What I Tried: I am not sure about any specific approach to this problem. Of course as the number is divisible by $30$ , some of the factors of the number would be $1,2,3,5,6,10,20,30$ , but that only makes $8$ divisors and there will be $12$ more which I have no idea of .

Can anyone help me?

Answer 1

(I'm assuming you know the number theoretic way to count the number of divisors of an integer $ n = 2^a \times 3^b \times 5^c \ldots $, which is $ \sigma_0 (n) = (a+1)(b+1)(c+1) \ldots$. If not, go read up on it.)

Let $n$ be such a number.

Hint: Since $ 30 = 2 \times 3 \times 5 $, show that $ n = 2^a \times 3^b \times 5^c$.
In particular, conclude that $n$ cannot have any other prime factors.
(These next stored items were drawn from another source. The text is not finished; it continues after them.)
Definition body_scrape_id (b : ResponseBody) : option string :=
  match b with
  | ScrapeSuccess _ i => i
  | ScrapeError _ => None
  end.

(** What the controller does to the outside world, in order. *)
Inductive Event :=
| EPipeline (args : PipelineArgs)
| ELoggerError (line : string)
| ERespond (status : Z) (json_body : ResponseBody).

(** A computation: the events it performed and how it ended, with a value or
    with an exception in flight. *)
Definition Run (A : Type) : Type := list Event * (Thrown + A).

Definition ret {A} (a : A) : Run A := ([], inr a).

Definition throw {A} (e : Thrown) : Run A := ([], inl e).

Definition emit (ev : Event) : Run unit := ([ev], inr tt).

Definition bind {A B} (f : A → Run B) (m : Run A) : Run B :=
  match m with
  | (t, inl e) => (t, inl e)
  | (t, inr a) => let '(t', r) := f a in (t ++ t', r)
  end.

(** [try { m } catch (error) { handler error }] *)
Definition try_catch {A} (m : Run A) (handler : Thrown → Run A) : Run A :=
  match m with
  | (t, inl e) => let '(t', r) := handler e in (t ++ t', r)
  | (t, inr a) => (t, inr a)
  end.

(** A pure call that may throw. *)
Definition call {A} (r : Thrown + A) : Run A := ([], r).

Definition trace {A} (m : Run A) : list Event := m.1.

Definition completion {A} (m : Run A) : Thrown + A := m.2.

(** The responses sent, in order. *)
Definition responses (t : list Event) : list (Z * ResponseBody) :=
  omap (λ ev, match ev with ERespond s b => Some (s, b) | _ => None end) t.

(** The jobs submitted to the pipeline, in order. *)
Definition submitted (t : list Event) : list Job :=
  omap (λ ev, match ev with EPipeline a => Some (job a) | _ => None end) t.

(** The calls of the pipeline, in order, with their arguments. *)
Definition calls (t : list Event) : list PipelineArgs :=
  omap (λ ev, match ev with EPipeline a => Some a | _ => None end) t.

(** The lines given to [Logger.error], in order. *)
Definition logged (t : list Event) : list string :=
  omap (λ ev, match ev with ELoggerError l => Some l | _ => None end) t.

End Effects.

Arguments ResponseBody : clear implicits.
Arguments Event : clear implicits.
Arguments Run : clear implicits.

#[global] Instance Run_ret {Document} : MRet (Run Document) := @ret Document.
#[global] Instance Run_bind {Document} : MBind (Run Document) := @bind Document.

(** ** The controller *)

(** The functions and values [scrape.ts] imports.  Their code is in other
    files; they are taken as they are typed there, as functions that return.
    [scrapeRequestSchema.parse] throws on a body that does not validate, and
    the pipeline's promise may reject. *)
Record Imports (Document : Type) := {
  (** [scrapeRequestSchema.parse]: the parsed body, or the validation error
      it throws *)
  scrapeRequestSchema_parse : gmap string json → Thrown + ScrapeRequest;
  legacyScrapeOptions : ScrapeRequest → option PageOptions;
  legacyExtractorOptions : json → ExtractorOptions;
  (** the converter reads the document it is given in the current heap *)
  legacyDocumentConverter : heap → docref → Document;
  (** the identifier [uuidv4()] returns in this run *)
  uuidv4 : string;
  (** the result of awaiting the pipeline on the given arguments *)
  startWebScraperPipeline : PipelineArgs → PipelineOutcome;
}.

Arguments scrapeRequestSchema_parse {Document}.
Arguments legacyScrapeOptions {Document}.
Arguments legacyExtractorOptions {Document}.
Arguments legacyDocumentConverter {Document}.
Arguments uuidv4 {Document}.
Arguments startWebScraperPipeline {Document}.

Section Controller.

Context {Document : Type} (I : Imports Document).

(** [await startWebScraperPipeline({ job, token })] *)
Definition await_pipeline (args : PipelineArgs)
  : Run Document (heap * (bool * string * list docref)) :=
  emit (EPipeline args);;
  match startWebScraperPipeline I args with
  | Resolved h success message docs => ret (h, (success, message, docs))
  | Rejected e => throw e
  end.

(** The object literal of lines 37-57. *)
Definition pipeline_args (req : Request) (b : ScrapeRequest)
    (pageOptions : option PageOptions)
    (extractorOptions : option ExtractorOptions) (jobId : string)
  : PipelineArgs :=
  {| job :=
       {| job_id := jobId;
          job_data :=
            {| job_url := url b;
               job_mode := "single_urls";
               crawlerOptions := [];
               team_id := auth_team_id req;
               job_pageOptions := pageOptions;
               job_extractorOptions := extractorOptions;
               job_origin := origin b;
               is_scrape := true |};
          job_opts := {| priority := 100 |} |};
     token := jobId |}.

(** [origin?.includes("website") ? jobId : undefined] *)
Definition scrape_id_of (origin : option string) (jobId : string)
  : option string :=
  match origin with
  | Some o => if includes "website" o then Some jobId else None
  | None => None
  end.

(** The text of the 500 response (lines 115-121). *)
Definition error_text (error : Thrown)
    (extractorOptions : option ExtractorOptions) : string :=
  "(Internal server error) - " +:+ message_or_self error +:+ " " +:+
  match extractorOptions with
  | Some eo =>
      if negb (String.eqb (mode eo) "markdown")
      then " - Could be due to LLM parsing issues"
      else ""
  | None => ""
  end.

(** Lines 28-30: [req.body.extract ? legacyExtractorOptions(req.body.extract)
    : undefined]. *)
Definition extractorOptions_of (b : ScrapeRequest) : option ExtractorOptions :=
  match extract b with
  | Some e => if json_truthy e then Some (legacyExtractorOptions I e) else None
  | None => None
  end.

(** The second hole of the template of lines 115-121:
    [extractorOptions && extractorOptions.mode !== "markdown" ? ... : ""]. *)
Definition llm_hint (extractorOptions : option ExtractorOptions) : string :=
  match extractorOptions with
  | Some eo =>
      if negb (String.eqb (mode eo) "markdown")
      then " - Could be due to LLM parsing issues"
      else ""
  | None => ""
  end.

(** [scrapeController] with the local [earlyReturn] as a parameter.  The
    validation of line 22 stands before the [try]: what it throws escapes.
    [startTime], [endTime] and [timeTakenInSeconds] feed only the [logJob]
    call that is commented out, and are left out. *)
Definition scrapeController_with (earlyReturn : bool) (req : Request)
  : Run Document unit :=
  b ← call (scrapeRequestSchema_parse I (body req));
  let origin := origin b in
  let timeout := timeout b in
  let pageOptions := legacyScrapeOptions I b in
  let extractorOptions := extractorOptions_of b in
  let jobId := uuidv4 I in
  try_catch
    (r ← await_pipeline
           (pipeline_args req b pageOptions extractorOptions jobId);
     let '(h, (success, message, docs)) := r in
     if negb success then throw (new_Error message)
     else if earlyReturn then ret tt
     else
       let h := scrape_heap pageOptions docs h in
       emit (ERespond 200
               (ScrapeSuccess
                  (legacyDocumentConverter I h (first_doc docs))
                  (scrape_id_of origin jobId))))
    (λ error,
       emit (ELoggerError ("Error in scrapeController: " +:+ to_string error));;
       emit (ERespond 500 (ScrapeError (error_text error extractorOptions)))).

(** Line 23: [let earlyReturn = false], and nothing assigns it afterwards. *)
Definition scrapeController (req : Request) : Run Document unit :=
  scrapeController_with false req.

(** The arguments the controller calls the pipeline with, for a body that
    validated to [b]. *)
Definition request_args (req : Request) (b : ScrapeRequest) : PipelineArgs :=
  pipeline_args req b (legacyScrapeOptions I b) (extractorOptions_of b)
    (uuidv4 I).

(** The error a pipeline outcome puts in flight inside the [try]: the
    rejection, or [new Error(message)] when [success] is false (lines 59-61). *)
Definition pipeline_error (out : PipelineOutcome) : option Thrown :=
  match out with
  | Rejected e => Some e
  | Resolved _ false message _ => Some (new_Error message)
  | Resolved _ true _ _ => None
  end.

End Controller.

(** ** Request validation *)

(** Modelled from the spec: the schema [scrapeRequestSchema] of [./types],
    which is not part of the sources at hand.  The specification makes the
    request [{ url, ...ScrapeOptions }], lists the recognised options of
    [ScrapeOptions], and requires that the set is closed: a key outside it is
    rejected at the boundary, by a pure function. *)
Definition ScrapeOptions_keys : gset string :=
  list_to_set
    [ "formats"; "onlyMainContent"; "includeTags"; "excludeTags"; "waitFor";
      "timeout"; "headers"; "mobile"; "skipTlsVerification";
      "removeBase64Images"; "blockAds"; "proxy"; "extract" ].

Definition scrapeRequest_keys : gset string := {[ "url" ]} ∪ ScrapeOptions_keys.

(** Modelled from the spec: validation against a closed set of keys.  A body
    with a key outside [recognised] is refused; the validation of the
    recognised fields, which the specification does not detail, is [fields]. *)
Definition strict_parse {A} (recognised : gset string)
    (fields : gmap string json → Thrown + A) (b : gmap string json)
  : Thrown + A :=
  if decide (dom b ⊆ recognised) then fields b
  else inl (ErrorObject "ZodError" "Unrecognized key in body").

(** ** Stand-ins for the imported helpers

    Concrete helpers on which the controller can be run. *)

Module Double.

Definition json_string (j : json) : option string :=
  match j with JsonStr s => Some s | _ => None end.

Definition json_strings (j : json) : option (list string) :=
  match j with JsonArr items => mapM json_string items | _ => None end.

(** The fields the controller reads: [url] is required, [formats] defaults to
    markdown alone. *)
Definition fields (b : gmap string json) : Thrown + ScrapeRequest :=
  match b !! "url" ≫= json_string with
  | None => inl (ErrorObject "ZodError" "Required")
  | Some u =>
      inr {| url := u;
             origin := b !! "origin" ≫= json_string;
             timeout := b !! "timeout" ≫= λ j,
                          match j with JsonNum n => Some n | _ => None end;
             extract := b !! "extract";
             formats := default ["markdown"] (b !! "formats" ≫= json_strings) |}
  end.

(** The keys of the request: the specification's, and [origin], which the
    controller reads. *)
Definition keys : gset string := {[ "origin" ]} ∪ scrapeRequest_keys.

Definition parse : gmap string json → Thrown + ScrapeRequest :=
  strict_parse keys fields.

(** One page option per requested format. *)
Definition pageOptions_of_formats (b : ScrapeRequest) : option PageOptions :=
  Some {| includeMarkdown := Some (bool_decide ("markdown" ∈ formats b));
          includeRawHtml := Some (bool_decide ("rawHtml" ∈ formats b));
          includeExtract := Some (bool_decide ("extract" ∈ formats b)) |}.

(** A converter that hands the document on as it finds it. *)
Definition as_is (h : heap) (d : docref) : option obj := d ≫= (h !!.).

(** The helpers, around a given pipeline outcome. *)
Definition imports (jobId : string) (out : PipelineOutcome)
  : Imports (option obj) :=
  {| scrapeRequestSchema_parse := parse;
     legacyScrapeOptions := pageOptions_of_formats;
     legacyExtractorOptions := λ _, {| mode := "llm-extraction" |};
     legacyDocumentConverter := as_is;
     uuidv4 := jobId;
     startWebScraperPipeline := λ _, out |}.

Definition request (fields : list (string * json)) : Request :=
  {| body := list_to_map fields; auth_team_id := "team-1" |}.

End Double.

(** ** Example inputs *)

Module Example.

Definition doc_hi : obj :=
  {[ "markdown" := JStr "# Hi";
     "html" := JStr "<h1>Hi</h1>";
     "rawHtml" := JStr "<html><body><h1>Hi</h1></body></html>" ]}.

(** A page whose body is empty. *)
Definition doc_blank : obj :=
  {[ "markdown" := JStr ""; "html" := JStr ""; "rawHtml" := JStr "" ]}.

Definition one_doc (o : obj) : PipelineOutcome :=
  Resolved {[ 0%nat := o ]} true "" [Some 0%nat].

Definition target : string * json := ("url", JsonStr "https://example.com/").

Definition req_default : Request := Double.request [target].

(** What [req_default] validates to. *)
Definition parsed_default : ScrapeRequest :=
  {| url := "https://example.com/"; origin := None; timeout := None;
     extract := None; formats := ["markdown"] |}.

Definition req_extract : Request :=
  Double.request [target; ("formats", JsonArr [JsonStr "extract"])].

Definition req_rawHtml : Request :=
  Double.request
    [target; ("formats", JsonArr [JsonStr "markdown"; JsonStr "rawHtml"])].

Definition req_website : Request :=
  Double.request [target; ("origin", JsonStr "website-playground")].

(** What [req_website] validates to. *)
Definition parsed_website : ScrapeRequest :=
  {| url := "https://example.com/"; origin := Some "website-playground";
     timeout := None; extract := None; formats := ["markdown"] |}.

Definition req_unknown_key : Request :=
  Double.request [target; ("screenshotMode", JsonStr "full")].

End Example.

Ltac by_running := vm_compute; reflexivity.

(** The pipeline found one page, [doc_hi]. *)
Definition hi_imports : Imports (option obj) :=
  Double.imports "job-1" (Example.one_doc Example.doc_hi).

(** The pipeline found one page, empty. *)
Definition blank_imports : Imports (option obj) :=
  Double.imports "job-2" (Example.one_doc Example.doc_blank).

(** The pipeline reports failure. *)
Definition failing_imports : Imports (option obj) :=
  Double.imports "job-3" (Resolved ∅ false "All scraping methods failed" []).

(** The pipeline reports failure and gives no message. *)
Definition silent_failure_imports : Imports (option obj) :=
  Double.imports "job-4" (Resolved ∅ false "" []).

(** * Properties *)

(** ** Strings *)

Lemma append_cons (c : Ascii.ascii) (s t : string) :
  String c s +:+ t = String c (s +:+ t).
Proof. reflexivity. Qed.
Note that every distinct prime factor of $n$ contributes at least one prime factor (not necessarily distinct) of $ \sigma_0 (n)$.
Since $30 \mid n$, so $n$ has at least 3 prime factors (2, 3, 5), which contribute at least 3 (not necessarily distinct) prime factors to $ \sigma_0 (n) = 30$. Since this has 3 prime factors, we conclude that $n$ can have no other prime factors.
Hence, $n = 2^a \times 3^b \times 5^c$.

Hence, the largest natural number is $ 5^4 \times 3^2 \times 2^1$.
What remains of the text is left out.